• _Task goal_: Within the material below, locate the line with "(** * The two page table walks agree" and the line with "ld_phys m (n", then return those two lines and all lines between them, exactly as written.

• _Dataset excerpts_:
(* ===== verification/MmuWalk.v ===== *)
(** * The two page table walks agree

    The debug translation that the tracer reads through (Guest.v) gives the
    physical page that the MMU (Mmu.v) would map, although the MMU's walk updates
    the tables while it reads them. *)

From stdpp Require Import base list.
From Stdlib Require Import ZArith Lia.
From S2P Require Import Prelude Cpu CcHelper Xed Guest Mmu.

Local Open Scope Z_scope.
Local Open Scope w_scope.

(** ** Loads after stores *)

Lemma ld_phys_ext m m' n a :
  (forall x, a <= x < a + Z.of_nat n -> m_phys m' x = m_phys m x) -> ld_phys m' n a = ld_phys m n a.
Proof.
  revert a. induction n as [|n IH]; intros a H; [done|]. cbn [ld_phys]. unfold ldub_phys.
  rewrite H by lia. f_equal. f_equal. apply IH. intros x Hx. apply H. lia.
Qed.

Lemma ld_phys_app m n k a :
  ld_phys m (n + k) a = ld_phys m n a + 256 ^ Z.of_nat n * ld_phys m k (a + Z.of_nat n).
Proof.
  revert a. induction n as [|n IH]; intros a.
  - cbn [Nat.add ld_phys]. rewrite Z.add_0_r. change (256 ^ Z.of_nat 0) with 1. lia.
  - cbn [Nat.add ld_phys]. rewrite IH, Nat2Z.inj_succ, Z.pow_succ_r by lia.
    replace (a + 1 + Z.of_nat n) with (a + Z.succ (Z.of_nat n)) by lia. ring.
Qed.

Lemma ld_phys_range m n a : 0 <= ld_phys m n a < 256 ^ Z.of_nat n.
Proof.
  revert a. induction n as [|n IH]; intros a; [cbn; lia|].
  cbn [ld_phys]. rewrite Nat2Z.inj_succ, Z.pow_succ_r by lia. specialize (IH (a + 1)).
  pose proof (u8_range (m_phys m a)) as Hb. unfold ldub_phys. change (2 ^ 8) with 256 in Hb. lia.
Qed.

• _Exercise output_:
(** * The two page table walks agree

    The debug translation that the tracer reads through (Guest.v) gives the
    physical page that the MMU (Mmu.v) would map, although the MMU's walk updates
    the tables while it reads them. *)

From stdpp Require Import base list.
From Stdlib Require Import ZArith Lia.
From S2P Require Import Prelude Cpu CcHelper Xed Guest Mmu.

Local Open Scope Z_scope.
Local Open Scope w_scope.

(** ** Loads after stores *)

Lemma ld_phys_ext m m' n a :
  (forall x, a <= x < a + Z.of_nat n -> m_phys m' x = m_phys m x) -> ld_phys m' n a = ld_phys m n a.
Proof.
  revert a. induction n as [|n IH]; intros a H; [done|]. cbn [ld_phys]. unfold ldub_phys.
  rewrite H by lia. f_equal. f_equal. apply IH. intros x Hx. apply H. lia.
Qed.

Lemma ld_phys_app m n k a :
  ld_phys m (n + k) a = ld_phys m n a + 256 ^ Z.of_nat n * ld_phys m k (a + Z.of_nat n).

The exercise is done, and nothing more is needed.